APL-2, now carrying the generic name pegcetacoplan, inhibits complement C3, which lies upstream of C5, the target for Soliris and Ultomiris. The rationale behind its development lies in the fact that up to 70% of PNH patients continue to experience low haemoglobin levels despite treatment with C5 inhibitors.
However, despite the resounding primary endpoint win, Apellis appeared cautious on an analyst call yesterday, saying it needed to talk to regulators before determining the next steps.
There are two obvious reasons for such caution. Firstly, APL-2’s side effects could be troubling; 37% of APL-2 subjects had injection site reactions and 22% had diarrhoea, versus 2.6% and 0% respectively for Soliris. Though APL-2 did result in less haemolysis than Soliris, discontinuation with the Apellis project was higher.
And, secondly, APL-2’s performance on secondary measures was somewhat patchy. For instance, APL-2 failed to hit non-inferiority versus Soliris in normalising lactate dehydrogenase levels, a marker for reduced haemolysis in PNH, though this might be down to patient censoring in the Soliris cohort.
Importantly, however, Ultomiris does boast non-inferiority to Soliris on this measure, and comes with a dosing advantage – every eight weeks in the maintenance phase versus Soliris’s every two weeks. In Pegasus APL-2 was dosed every three days.
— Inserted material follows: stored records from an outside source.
(** The status of a check that does not raise. *)
Lemma check_status exists_ require_built tools_json makefile exc_text :
  match check_main exists_ require_built tools_json makefile exc_text with
  | Ok (status, _) =>
      (status = 0 \/ status = 1)%Z /\
      (status = 0%Z <-> exists bytes tools,
         checked exists_ require_built tools_json makefile bytes tools)
  | Raise _ => True
  end.
Proof.
  unfold check_main, checked. destruct tools_json as [bytes|]; [|done].
  destruct (load_tools bytes) as [data|e] eqn:El.
  2: { destruct e; try exact I; (split; [by right|]); (split; [done|]);
       intros (b & tools & [= <-] & Hl & _); rewrite El in Hl; discriminate Hl. }
  destruct (get_default data "tools" (JList [])) as [v|e] eqn:Eg; [|done]. cbn [mbind result_bind].
  destruct (truthy v) eqn:Et; cbn [negb].
  2: { split; [by right|]. split; [done|]. intros (b & tools & [= <-] & Hl & Hne & _).
       rewrite El in Hl. cbn [mbind result_bind] in Hl. rewrite Eg in Hl. cbn [mbind result_bind] in Hl.
       apply truthy_as_list in Hl. by apply Hl in Et. }
  destruct (as_list v) as [tools|e] eqn:Ea; [|done]. cbn [mbind result_bind].
  destruct (check_tools exists_ require_built (CheckState [] [] []) tools) as [st|e] eqn:Ec; [|done].
  cbn [mbind result_bind]. destruct makefile as [mk|e]; [|done]. cbn [mbind result_bind].
  pose proof (check_errors_spec _ _ _ mk _ Ec) as Hs.
  assert (tools <> []) as Hne.
  { intros ->. pose proof (proj2 (truthy_as_list v [] Ea) eq_refl). congruence. }
  destruct (errs st ++ _) as [|e es].
  - destruct (live_orders tools) as [lo|]; [|done]. cbn [mbind result_bind].
    split; [by left|]. split; [|done]. intros _. exists bytes, tools. rewrite El. cbn [mbind result_bind].
    rewrite Eg. cbn [mbind result_bind]. repeat split; try done. exists mk. split; [done|]. by apply Hs.
  - split; [by right|]. split; [done|]. intros (b & tools' & [= <-] & Hl & _ & mk' & [= <-] & Hok).
    rewrite El in Hl. cbn [mbind result_bind] in Hl. rewrite Eg in Hl. cbn [mbind result_bind] in Hl.
    rewrite Ea in Hl. apply Ok_inj in Hl as <-. by apply Hs in Hok.
Qed.

(** C36: the check is exact.  It exits with 0 or 1, and with 0 exactly when
    tools.json is JSON with a non-empty list of tools that all have the required
    fields, a known safety class and kind, a pass token where output is parsed and
    a command that exists, no two of them one name, and whose binaries are the
    tools that the Makefile builds.  It raises only when a file is missing or the
    tools are not of the expected types. *)
Theorem check_registry_exact (exists_ : string -> bool) (require_built : bool)
    (tools_json : option string) (makefile : result string) (exc_text : exn -> string) :
  match check_main exists_ require_built tools_json makefile exc_text with
  | Ok (status, _) =>
      (status = 0 \/ status = 1)%Z /\
      (status = 0%Z <-> exists bytes tools,
         checked exists_ require_built tools_json makefile bytes tools)
  | Raise _ => typed_input tools_json makefile = false
  end.
Proof.
  pose proof (check_status exists_ require_built tools_json makefile exc_text) as Hs.
  pose proof (check_main_typed exists_ require_built tools_json makefile exc_text) as Ht.
  destruct (check_main _ _ _ _ _); [exact Hs|]. apply not_true_is_false. intros H. by apply Ht in H.
Qed.

(** ** A checked registry in the console *)

Lemma py_eq_text n s : py_eq n (JStr s) = true <-> n = JStr s.
Proof.
  split; [|intros ->; apply String.eqb_refl].
  destruct n; try done; cbn [py_eq]. by intros ->%String.eqb_eq.
Qed.

Lemma py_eq_text_l s n : py_eq (JStr s) n = true <-> n = JStr s.
Proof.
  split; [|intros ->; apply String.eqb_refl].
  destruct n; try done; cbn [py_eq]. by intros ->%String.eqb_eq.
Qed.

Lemma dict_get_put_text s n v d :
  dict_get (JStr s) (dict_put n v d) = if py_eq n (JStr s) then Some v else dict_get (JStr s) d.
Proof.
  induction d as [|[k w] d IH]; cbn [dict_put dict_get].
  - destruct (py_eq n (JStr s)) eqn:E.
    + apply py_eq_text in E as ->. by rewrite (proj2 (py_eq_text_l s (JStr s)) eq_refl).
    + destruct (py_eq (JStr s) n) eqn:E'; [|done]. apply py_eq_text_l in E' as ->.
      by rewrite (proj2 (py_eq_text _ s) eq_refl) in E.
  - destruct (py_eq n k) eqn:Ek; cbn [dict_get].
    + destruct (py_eq (JStr s) k) eqn:Es.
      * apply py_eq_text_l in Es as ->. by rewrite Ek.
      * destruct (py_eq n (JStr s)) eqn:E; [|done]. apply py_eq_text in E as ->. congruence.
    + destruct (py_eq (JStr s) k) eqn:Es; [|apply IH].
      apply py_eq_text_l in Es as ->. by rewrite Ek.
Qed.

(** A tool of a checked registry is found under its name. *)
Lemma by_name_finds tools : forall d by_name t s,
  tools_by_name tools d = Ok by_name ->
  ForallOrdPairs (fun a b => py_eq b a = false) (map name_of tools) ->
  In t tools -> getitem t "name" = Ok (JStr s) -> dict_get (JStr s) by_name = Some t.
Proof.
  assert (forall u n, getitem u "name" = Ok n -> name_of u = n) as Hname.
  { intros u n Hu. unfold name_of, getitem, get_default in *. destruct u; try done.
    apply or_raise_ok in Hu. by rewrite Hu. }
  assert (forall tools d by_name s, tools_by_name tools d = Ok by_name ->
    Forall (fun u => py_eq (name_of u) (JStr s) = false) tools ->
    dict_get (JStr s) by_name = dict_get (JStr s) d) as Hkeep.
  { induction tools0 as [|u us IH]; intros d by_name s E Hf; cbn [tools_by_name] in E.
    - by apply Ok_inj in E as <-.
    - apply bind_ok in E as (n & En & E). apply bind_ok in E as (? & _ & E).
      inversion Hf as [|? ? Hu Hus]; subst. rewrite (IH _ _ _ E Hus), dict_get_put_text.
      rewrite (Hname u n En) in Hu. by rewrite Hu. }
  induction tools as [|u tools IH]; intros d by_name t s E Hp Hin Hs; [done|].
  cbn [tools_by_name map] in *. inversion Hp as [|? ? Hhd Htl]; subst.
  apply bind_ok in E as (n & En & E). apply bind_ok in E as (? & _ & E).
  destruct Hin as [->|Hin]; [|by eapply IH].
  assert (n = JStr s) as -> by congruence. rewrite (Hname t _ Hs) in Hhd.
  rewrite (Hkeep _ _ _ _ E), dict_get_put_text; [by rewrite (proj2 (py_eq_text _ s) eq_refl)|].
  by rewrite Forall_map in Hhd.
Qed.

Lemma tools_by_name_total tools : forall d,
  (forall t, In t tools -> exists n, getitem t "name" = Ok n /\ hashable n = true) ->
  exists by_name, tools_by_name tools d = Ok by_name.
Proof.
  induction tools as [|t tools IH]; intros d Hn; cbn [tools_by_name]; [eauto|].
  destruct (Hn t) as (n & -> & Hh); [by left|]. cbn [mbind result_bind].
  unfold need_hashable. rewrite Hh. cbn [mbind result_bind]. apply IH. intros u Hu. apply Hn. by right.
Qed.

(** The answer of the policy for a known safety class. *)
Lemma may_run_known t s allow :
  get t "safety" = Ok (JStr s) -> In s SAFETY ->
  exists reason, may_run t allow =
    Ok (String.eqb s "pure" || String.eqb s "offline" || (String.eqb s "network_read" && allow), reason).
Proof.
  intros Hs Hin. unfold may_run. rewrite Hs. cbn [mbind result_bind].
  repeat (destruct Hin as [<-|Hin]; [destruct allow; eexists; reflexivity|]). destruct Hin.
Qed.

Lemma checked_hashable exists_ rb tools : forall st st' t,
  check_tools exists_ rb st tools = Ok st' -> In t tools -> hashable (name_of t) = true.
Proof.
  induction tools as [|u tools IH]; intros st st' t H Hin; [done|]. cbn [check_tools] in H.
  apply bind_ok in H as (st1 & E & H). destruct Hin as [->|Hin]; [|by eapply IH].
  unfold check_tool in E. apply bind_ok in E as (n & En & E). apply bind_ok in E as (? & _ & E).
  apply bind_ok in E as (? & Eh & _). unfold name_of. rewrite En. unfold need_hashable in Eh.
  by destruct (hashable n).
Qed.

Lemma field_name t : fields_ok t -> getitem t "name" = Ok (name_of t).
Proof.
  intros [Hr _]. specialize (Hr "name" (or_introl eq_refl)). unfold has_key, name_of, getitem, get_default in *.
  destruct t; try done. by destruct (assoc "name" d).
Qed.

(** What an exit status of 0 leaves: the tools, as the console loads them. *)
Lemma check_zero exists_ rb bytes makefile exc_text lines :
  check_main exists_ rb (Some bytes) makefile exc_text = Ok (0%Z, lines) ->
  exists v tools by_name mk,
    load_registry (Ok bytes) = Ok v /\ as_list v = Ok tools /\ registry_ok exists_ rb mk tools /\
    tools_by_name tools [] = Ok by_name.
Proof.
  unfold check_main. destruct (load_tools bytes) as [data|e] eqn:El; [|by destruct e].
  unfold load_tools in El. destruct (utf8_valid bytes); [|done].
  destruct (get_default data "tools" (JList [])) as [v|e] eqn:Eg; [|done]. cbn [mbind result_bind].
  destruct (truthy v) eqn:Et; [|done]. cbn [negb].
  destruct (as_list v) as [tools|e] eqn:Ea; [|done]. cbn [mbind result_bind].
  destruct (check_tools exists_ rb (CheckState [] [] []) tools) as [st|e] eqn:Ec; [|done].
  cbn [mbind result_bind]. destruct makefile as [mk|e]; [|done]. cbn [mbind result_bind].
  destruct (errs st ++ coverage_errors (tool_targets mk) (keys (build_bins st))) eqn:Ee; [|done].
  apply (check_errors_spec _ _ _ mk _ Ec) in Ee. intros _.
  destruct (tools_by_name_total tools []) as [by_name Eb].
  { intros t Hin. pose proof (tools_fields _ _ _ _ Ee) as Hf. rewrite List.Forall_forall in Hf.
    exists (name_of t). split; [by apply field_name, Hf|by eapply checked_hashable]. }
  exists v, tools, by_name, mk. split; [|exact (conj Ea (conj Ee Eb))].
  unfold load_registry. cbn [mbind result_bind]. rewrite El. cbn [mbind result_bind].
  unfold get_default in Eg. unfold getitem. destruct data; try done.
  destruct (assoc "tools" d); [|by apply Ok_inj in Eg as <-]. by apply Ok_inj in Eg as <-.
Qed.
If the data are good enough for a US filing APL-2’s potential will hinge on Apellis’s ability to break into this highly competitive market, as well as on label expansions. For now sellside forecasts are low-key: EvaluatePharma sees 2024 consensus for revenues of $136m, versus $3.3bn and $2.4bn for Soliris and Ultomiris respectively.
Apellis investors will point to the fact that this is an area ripe for deal making, as Alexion’s tie-ups with Achillion, Synthimmune and Affibody, and UCB’s takeout of Ra, demonstrate. If the Pegasus data put Apellis in the acquisition frame then the company might not have to worry about selling APL-2, and a cash injection will only strengthen its hand in negotiations.